> _What is required_
Two lines mark the range in the entries below: the one holding "H14 & Hk & Hb & _)." and the one holding "split; [split; vm_compute; reflexivity|].". Set down those two and all lines between them, exactly.

○ ○ ○ ○ ○ ○ ○

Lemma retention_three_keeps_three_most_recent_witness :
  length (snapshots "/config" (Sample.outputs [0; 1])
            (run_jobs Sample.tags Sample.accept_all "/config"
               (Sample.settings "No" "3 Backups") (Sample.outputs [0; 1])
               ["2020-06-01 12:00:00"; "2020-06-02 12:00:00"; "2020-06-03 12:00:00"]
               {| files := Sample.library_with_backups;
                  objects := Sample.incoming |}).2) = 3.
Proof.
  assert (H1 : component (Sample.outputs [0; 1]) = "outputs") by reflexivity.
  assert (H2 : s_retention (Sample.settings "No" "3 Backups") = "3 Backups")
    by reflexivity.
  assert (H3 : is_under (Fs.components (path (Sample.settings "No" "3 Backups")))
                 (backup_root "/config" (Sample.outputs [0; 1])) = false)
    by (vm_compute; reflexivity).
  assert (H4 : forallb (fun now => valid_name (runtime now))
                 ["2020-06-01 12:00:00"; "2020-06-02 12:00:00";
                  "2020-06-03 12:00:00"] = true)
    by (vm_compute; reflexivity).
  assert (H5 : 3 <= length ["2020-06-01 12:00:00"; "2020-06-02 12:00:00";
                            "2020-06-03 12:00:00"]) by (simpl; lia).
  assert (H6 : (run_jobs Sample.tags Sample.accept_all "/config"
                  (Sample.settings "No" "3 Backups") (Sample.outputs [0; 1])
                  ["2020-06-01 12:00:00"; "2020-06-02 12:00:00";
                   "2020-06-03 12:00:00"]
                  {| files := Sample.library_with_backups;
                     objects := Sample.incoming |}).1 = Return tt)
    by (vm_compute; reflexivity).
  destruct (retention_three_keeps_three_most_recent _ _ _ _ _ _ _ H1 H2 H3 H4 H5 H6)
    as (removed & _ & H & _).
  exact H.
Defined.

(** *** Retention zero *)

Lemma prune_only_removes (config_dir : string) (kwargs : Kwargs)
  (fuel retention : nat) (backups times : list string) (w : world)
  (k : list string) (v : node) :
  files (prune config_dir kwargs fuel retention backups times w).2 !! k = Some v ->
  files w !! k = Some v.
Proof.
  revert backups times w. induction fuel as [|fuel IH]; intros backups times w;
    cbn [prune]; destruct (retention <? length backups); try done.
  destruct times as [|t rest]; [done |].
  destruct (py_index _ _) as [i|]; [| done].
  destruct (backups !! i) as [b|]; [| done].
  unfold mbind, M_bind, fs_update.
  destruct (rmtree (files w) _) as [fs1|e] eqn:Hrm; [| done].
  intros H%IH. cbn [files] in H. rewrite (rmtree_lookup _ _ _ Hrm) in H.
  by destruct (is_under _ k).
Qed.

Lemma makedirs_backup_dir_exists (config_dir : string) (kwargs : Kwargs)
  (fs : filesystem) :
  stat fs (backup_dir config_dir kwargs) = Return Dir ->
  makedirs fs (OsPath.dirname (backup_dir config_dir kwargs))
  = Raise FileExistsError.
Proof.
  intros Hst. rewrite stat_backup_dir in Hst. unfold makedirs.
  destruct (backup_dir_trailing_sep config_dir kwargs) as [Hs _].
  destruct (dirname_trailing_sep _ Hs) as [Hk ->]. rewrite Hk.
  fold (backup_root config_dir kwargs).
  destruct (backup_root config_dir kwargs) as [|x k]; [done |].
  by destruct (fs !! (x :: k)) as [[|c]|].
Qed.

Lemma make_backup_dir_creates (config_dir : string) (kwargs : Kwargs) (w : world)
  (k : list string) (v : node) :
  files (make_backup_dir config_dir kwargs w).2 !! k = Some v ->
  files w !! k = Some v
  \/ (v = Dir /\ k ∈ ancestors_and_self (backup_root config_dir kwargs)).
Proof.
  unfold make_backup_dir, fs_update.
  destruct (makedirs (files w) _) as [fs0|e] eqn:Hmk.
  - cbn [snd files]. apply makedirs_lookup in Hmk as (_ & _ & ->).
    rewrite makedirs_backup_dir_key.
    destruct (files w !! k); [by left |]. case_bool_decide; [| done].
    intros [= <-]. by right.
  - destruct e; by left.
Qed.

○ ○ ○ ○ ○ ○ ○

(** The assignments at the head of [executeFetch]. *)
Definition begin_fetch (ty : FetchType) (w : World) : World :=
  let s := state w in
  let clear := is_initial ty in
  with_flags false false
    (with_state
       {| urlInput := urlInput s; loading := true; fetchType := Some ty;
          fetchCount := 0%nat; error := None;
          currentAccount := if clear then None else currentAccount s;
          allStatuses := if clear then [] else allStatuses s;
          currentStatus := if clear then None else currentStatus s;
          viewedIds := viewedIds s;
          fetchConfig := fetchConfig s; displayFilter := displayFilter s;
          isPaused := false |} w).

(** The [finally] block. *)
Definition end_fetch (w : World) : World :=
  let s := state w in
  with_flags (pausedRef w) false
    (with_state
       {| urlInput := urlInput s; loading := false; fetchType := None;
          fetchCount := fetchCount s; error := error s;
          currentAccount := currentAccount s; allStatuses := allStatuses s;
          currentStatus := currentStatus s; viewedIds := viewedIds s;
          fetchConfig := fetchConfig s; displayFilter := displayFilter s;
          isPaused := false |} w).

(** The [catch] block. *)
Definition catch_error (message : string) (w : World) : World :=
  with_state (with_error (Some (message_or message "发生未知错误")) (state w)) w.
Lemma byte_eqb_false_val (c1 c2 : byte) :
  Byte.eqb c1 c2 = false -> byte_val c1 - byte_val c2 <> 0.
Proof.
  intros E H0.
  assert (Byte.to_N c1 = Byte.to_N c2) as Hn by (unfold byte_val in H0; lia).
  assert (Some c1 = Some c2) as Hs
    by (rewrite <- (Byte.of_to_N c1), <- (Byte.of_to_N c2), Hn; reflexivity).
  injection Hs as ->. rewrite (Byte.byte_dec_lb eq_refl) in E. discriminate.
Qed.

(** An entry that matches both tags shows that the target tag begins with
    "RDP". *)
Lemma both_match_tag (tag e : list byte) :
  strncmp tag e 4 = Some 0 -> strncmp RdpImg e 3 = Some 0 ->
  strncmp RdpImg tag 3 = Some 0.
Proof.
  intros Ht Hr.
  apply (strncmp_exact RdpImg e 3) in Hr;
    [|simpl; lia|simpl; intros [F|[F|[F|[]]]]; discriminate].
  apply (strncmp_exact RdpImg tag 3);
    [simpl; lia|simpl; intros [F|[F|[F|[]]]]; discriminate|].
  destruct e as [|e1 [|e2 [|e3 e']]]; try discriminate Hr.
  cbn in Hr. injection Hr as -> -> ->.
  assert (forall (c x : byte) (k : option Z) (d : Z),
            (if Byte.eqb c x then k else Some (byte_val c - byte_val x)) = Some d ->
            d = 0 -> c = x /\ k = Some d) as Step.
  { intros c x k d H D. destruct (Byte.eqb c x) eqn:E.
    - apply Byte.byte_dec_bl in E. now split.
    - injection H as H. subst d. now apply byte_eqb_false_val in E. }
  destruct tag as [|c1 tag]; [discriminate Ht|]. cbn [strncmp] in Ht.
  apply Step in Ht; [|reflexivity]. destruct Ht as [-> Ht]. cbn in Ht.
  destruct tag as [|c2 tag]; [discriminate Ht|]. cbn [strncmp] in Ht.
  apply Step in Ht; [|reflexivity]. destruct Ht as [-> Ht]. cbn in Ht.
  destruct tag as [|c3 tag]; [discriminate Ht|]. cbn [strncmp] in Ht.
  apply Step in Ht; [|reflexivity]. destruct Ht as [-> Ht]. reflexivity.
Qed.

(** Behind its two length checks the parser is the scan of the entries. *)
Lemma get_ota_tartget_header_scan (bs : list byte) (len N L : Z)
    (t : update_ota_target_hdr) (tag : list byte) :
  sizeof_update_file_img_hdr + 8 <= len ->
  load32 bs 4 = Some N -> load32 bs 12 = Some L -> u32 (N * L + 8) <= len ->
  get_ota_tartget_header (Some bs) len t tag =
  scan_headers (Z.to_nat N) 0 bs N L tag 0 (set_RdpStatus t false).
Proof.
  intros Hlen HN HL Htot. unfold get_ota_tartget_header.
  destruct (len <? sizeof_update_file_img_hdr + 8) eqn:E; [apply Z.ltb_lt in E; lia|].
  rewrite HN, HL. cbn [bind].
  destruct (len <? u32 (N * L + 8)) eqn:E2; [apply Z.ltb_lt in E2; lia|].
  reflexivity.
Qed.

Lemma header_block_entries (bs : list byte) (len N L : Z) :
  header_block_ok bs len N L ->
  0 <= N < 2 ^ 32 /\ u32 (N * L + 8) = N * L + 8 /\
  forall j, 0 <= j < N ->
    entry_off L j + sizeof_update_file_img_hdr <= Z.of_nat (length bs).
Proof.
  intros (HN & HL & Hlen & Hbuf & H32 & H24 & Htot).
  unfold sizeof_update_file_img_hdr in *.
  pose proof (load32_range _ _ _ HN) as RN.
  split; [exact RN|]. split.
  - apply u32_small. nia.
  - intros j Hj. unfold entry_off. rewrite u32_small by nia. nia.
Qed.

○ ○ ○ ○ ○ ○ ○

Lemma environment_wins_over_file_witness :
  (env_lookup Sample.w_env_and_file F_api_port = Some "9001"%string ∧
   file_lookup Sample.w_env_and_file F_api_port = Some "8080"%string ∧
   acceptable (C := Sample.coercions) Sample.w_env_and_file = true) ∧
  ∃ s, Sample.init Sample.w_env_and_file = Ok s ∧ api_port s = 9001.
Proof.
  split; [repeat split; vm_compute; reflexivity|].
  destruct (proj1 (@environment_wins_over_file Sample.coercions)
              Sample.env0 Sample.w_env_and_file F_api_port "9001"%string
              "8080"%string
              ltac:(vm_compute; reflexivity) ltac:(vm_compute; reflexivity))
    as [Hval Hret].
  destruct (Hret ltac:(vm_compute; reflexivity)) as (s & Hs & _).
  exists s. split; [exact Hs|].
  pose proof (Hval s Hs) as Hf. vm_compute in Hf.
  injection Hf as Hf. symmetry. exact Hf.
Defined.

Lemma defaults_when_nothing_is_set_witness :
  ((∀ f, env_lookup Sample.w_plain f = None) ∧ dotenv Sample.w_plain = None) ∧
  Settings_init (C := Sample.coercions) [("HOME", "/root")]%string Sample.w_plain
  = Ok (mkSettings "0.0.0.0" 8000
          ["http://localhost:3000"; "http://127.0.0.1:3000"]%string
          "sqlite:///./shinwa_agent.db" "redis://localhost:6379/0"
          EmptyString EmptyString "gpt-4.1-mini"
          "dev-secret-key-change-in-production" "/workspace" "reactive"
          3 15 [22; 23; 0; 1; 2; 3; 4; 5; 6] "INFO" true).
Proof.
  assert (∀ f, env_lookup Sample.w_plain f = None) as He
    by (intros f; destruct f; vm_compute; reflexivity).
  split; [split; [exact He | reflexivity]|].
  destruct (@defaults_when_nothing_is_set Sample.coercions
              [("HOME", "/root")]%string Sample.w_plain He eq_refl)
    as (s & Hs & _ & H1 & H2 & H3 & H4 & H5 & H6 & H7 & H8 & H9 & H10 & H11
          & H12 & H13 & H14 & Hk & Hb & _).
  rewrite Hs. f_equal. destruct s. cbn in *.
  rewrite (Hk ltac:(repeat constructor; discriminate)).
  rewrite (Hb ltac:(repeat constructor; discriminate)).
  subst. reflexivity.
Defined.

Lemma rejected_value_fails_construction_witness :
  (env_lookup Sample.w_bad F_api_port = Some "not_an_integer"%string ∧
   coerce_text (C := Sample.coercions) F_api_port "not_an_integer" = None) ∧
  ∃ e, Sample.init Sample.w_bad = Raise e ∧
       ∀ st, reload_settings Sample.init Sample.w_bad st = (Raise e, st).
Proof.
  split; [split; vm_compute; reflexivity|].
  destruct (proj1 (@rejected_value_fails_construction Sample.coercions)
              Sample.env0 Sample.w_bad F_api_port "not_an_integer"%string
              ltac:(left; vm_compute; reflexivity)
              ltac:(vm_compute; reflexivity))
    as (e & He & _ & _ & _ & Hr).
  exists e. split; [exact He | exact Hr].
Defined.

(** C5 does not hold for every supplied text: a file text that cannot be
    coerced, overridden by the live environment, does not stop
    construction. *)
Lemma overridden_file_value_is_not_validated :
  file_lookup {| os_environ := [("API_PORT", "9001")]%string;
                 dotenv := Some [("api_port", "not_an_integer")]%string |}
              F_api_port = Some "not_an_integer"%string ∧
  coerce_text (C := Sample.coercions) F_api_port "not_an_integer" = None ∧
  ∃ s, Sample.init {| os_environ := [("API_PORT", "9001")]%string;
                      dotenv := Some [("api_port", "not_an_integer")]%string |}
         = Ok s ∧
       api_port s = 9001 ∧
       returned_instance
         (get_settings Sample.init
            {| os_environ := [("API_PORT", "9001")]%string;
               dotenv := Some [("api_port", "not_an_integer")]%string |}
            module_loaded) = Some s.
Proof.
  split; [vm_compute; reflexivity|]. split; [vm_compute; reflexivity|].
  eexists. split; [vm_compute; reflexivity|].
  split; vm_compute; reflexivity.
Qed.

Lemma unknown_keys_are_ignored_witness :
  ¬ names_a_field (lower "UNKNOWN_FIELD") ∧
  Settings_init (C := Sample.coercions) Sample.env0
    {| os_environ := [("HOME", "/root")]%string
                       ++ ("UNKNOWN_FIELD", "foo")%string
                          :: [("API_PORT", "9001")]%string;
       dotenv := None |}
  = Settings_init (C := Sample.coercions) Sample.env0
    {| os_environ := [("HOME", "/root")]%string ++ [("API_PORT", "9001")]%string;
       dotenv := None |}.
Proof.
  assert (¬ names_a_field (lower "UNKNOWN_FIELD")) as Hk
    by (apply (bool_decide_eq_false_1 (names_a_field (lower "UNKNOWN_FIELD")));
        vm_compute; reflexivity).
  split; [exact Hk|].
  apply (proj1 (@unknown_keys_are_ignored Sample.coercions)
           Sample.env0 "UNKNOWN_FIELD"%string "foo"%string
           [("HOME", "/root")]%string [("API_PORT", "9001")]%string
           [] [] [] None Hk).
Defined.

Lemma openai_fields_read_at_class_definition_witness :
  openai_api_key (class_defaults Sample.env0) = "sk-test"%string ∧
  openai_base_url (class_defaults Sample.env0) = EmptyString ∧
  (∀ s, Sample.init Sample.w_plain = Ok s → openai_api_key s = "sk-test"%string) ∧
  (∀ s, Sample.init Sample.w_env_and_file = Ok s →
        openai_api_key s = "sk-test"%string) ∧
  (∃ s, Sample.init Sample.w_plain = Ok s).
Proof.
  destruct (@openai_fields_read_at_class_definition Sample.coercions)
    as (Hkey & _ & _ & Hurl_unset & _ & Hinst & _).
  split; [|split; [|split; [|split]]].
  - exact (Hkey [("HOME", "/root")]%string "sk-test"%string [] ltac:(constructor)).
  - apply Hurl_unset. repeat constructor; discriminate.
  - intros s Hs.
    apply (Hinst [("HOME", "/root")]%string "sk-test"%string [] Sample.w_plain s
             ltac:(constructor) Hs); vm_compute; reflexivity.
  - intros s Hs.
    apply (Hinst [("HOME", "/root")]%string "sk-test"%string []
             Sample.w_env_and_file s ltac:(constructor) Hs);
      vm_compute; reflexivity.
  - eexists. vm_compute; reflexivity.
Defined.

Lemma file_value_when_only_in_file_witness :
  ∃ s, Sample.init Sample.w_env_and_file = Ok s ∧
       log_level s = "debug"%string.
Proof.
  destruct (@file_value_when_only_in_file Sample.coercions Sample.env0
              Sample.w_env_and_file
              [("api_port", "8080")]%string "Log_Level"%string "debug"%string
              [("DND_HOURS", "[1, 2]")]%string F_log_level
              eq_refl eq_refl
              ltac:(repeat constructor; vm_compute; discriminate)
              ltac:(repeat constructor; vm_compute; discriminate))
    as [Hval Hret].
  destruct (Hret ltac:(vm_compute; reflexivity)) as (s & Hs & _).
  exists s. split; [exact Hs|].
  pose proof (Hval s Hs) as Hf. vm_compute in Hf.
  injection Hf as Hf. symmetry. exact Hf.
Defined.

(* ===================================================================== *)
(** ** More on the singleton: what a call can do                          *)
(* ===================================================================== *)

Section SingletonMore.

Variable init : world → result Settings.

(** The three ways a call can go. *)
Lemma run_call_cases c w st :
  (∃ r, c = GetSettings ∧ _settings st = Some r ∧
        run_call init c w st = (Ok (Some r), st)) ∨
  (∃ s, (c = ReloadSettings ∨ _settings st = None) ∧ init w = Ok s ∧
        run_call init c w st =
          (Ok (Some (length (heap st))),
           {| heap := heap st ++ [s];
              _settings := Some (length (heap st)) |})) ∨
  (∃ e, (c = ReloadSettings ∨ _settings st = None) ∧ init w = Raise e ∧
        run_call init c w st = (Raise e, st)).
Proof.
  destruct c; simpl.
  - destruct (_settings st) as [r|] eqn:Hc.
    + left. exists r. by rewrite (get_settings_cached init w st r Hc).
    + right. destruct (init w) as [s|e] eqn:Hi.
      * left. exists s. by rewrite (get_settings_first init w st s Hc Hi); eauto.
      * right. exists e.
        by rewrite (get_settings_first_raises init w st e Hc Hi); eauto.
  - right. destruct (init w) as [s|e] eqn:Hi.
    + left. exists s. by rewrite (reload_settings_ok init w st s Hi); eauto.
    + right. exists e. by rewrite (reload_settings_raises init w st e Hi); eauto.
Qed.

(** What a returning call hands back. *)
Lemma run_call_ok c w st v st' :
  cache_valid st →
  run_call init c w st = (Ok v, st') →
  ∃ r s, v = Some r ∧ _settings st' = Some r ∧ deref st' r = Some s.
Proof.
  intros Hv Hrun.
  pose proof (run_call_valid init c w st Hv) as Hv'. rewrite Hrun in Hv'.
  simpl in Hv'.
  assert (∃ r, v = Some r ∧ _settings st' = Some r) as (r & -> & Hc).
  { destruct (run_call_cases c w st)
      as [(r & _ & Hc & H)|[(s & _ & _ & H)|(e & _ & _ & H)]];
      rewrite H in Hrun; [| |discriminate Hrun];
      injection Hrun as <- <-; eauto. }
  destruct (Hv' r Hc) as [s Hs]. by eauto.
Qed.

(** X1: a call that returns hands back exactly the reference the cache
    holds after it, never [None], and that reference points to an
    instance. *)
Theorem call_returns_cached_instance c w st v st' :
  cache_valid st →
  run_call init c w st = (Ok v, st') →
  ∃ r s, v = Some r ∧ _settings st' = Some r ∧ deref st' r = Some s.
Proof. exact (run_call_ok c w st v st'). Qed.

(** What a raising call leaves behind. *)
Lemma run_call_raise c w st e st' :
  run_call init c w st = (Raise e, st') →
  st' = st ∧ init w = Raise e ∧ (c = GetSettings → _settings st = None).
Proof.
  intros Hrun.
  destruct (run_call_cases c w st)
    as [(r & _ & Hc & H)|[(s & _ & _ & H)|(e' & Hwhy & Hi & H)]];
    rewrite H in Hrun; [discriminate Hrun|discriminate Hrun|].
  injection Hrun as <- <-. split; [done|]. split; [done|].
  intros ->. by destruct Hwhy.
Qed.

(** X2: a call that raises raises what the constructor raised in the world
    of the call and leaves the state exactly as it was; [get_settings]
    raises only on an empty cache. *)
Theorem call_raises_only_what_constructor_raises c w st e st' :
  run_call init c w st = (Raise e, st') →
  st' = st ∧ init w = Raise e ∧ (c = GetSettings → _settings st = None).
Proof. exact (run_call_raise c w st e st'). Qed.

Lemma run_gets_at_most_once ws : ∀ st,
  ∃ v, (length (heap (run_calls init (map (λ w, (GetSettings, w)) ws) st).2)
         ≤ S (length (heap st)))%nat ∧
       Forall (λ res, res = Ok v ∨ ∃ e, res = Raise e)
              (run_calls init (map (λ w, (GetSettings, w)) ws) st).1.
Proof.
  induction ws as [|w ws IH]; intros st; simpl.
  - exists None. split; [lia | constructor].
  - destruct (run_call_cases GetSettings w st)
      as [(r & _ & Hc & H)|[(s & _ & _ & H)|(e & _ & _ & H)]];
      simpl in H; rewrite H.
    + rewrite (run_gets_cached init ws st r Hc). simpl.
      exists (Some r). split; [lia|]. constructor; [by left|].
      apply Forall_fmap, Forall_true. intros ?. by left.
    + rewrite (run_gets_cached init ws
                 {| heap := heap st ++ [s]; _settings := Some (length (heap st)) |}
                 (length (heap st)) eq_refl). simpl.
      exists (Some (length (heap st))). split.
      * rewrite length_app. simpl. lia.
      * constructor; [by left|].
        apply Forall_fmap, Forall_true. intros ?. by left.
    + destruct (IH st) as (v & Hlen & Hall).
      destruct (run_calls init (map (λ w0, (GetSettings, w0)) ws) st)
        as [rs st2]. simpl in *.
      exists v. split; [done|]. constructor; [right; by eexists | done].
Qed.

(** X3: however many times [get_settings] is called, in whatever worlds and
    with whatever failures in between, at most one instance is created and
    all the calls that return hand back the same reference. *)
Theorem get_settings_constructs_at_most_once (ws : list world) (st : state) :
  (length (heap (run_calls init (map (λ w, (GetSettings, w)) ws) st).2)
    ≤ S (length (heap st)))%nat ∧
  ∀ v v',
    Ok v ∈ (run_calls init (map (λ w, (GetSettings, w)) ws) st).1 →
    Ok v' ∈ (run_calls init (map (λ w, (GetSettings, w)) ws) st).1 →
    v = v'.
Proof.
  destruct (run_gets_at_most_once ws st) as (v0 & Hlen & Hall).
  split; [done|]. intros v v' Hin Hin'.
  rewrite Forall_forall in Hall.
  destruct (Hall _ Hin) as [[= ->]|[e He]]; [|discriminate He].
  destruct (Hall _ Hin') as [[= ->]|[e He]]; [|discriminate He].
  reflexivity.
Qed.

○ ○ ○ ○ ○ ○ ○

> _Task output_
          & H12 & H13 & H14 & Hk & Hb & _).
  rewrite Hs. f_equal. destruct s. cbn in *.
  rewrite (Hk ltac:(repeat constructor; discriminate)).
  rewrite (Hb ltac:(repeat constructor; discriminate)).
  subst. reflexivity.
Defined.

Lemma rejected_value_fails_construction_witness :
  (env_lookup Sample.w_bad F_api_port = Some "not_an_integer"%string ∧
   coerce_text (C := Sample.coercions) F_api_port "not_an_integer" = None) ∧
  ∃ e, Sample.init Sample.w_bad = Raise e ∧
       ∀ st, reload_settings Sample.init Sample.w_bad st = (Raise e, st).
Proof.
  split; [split; vm_compute; reflexivity|].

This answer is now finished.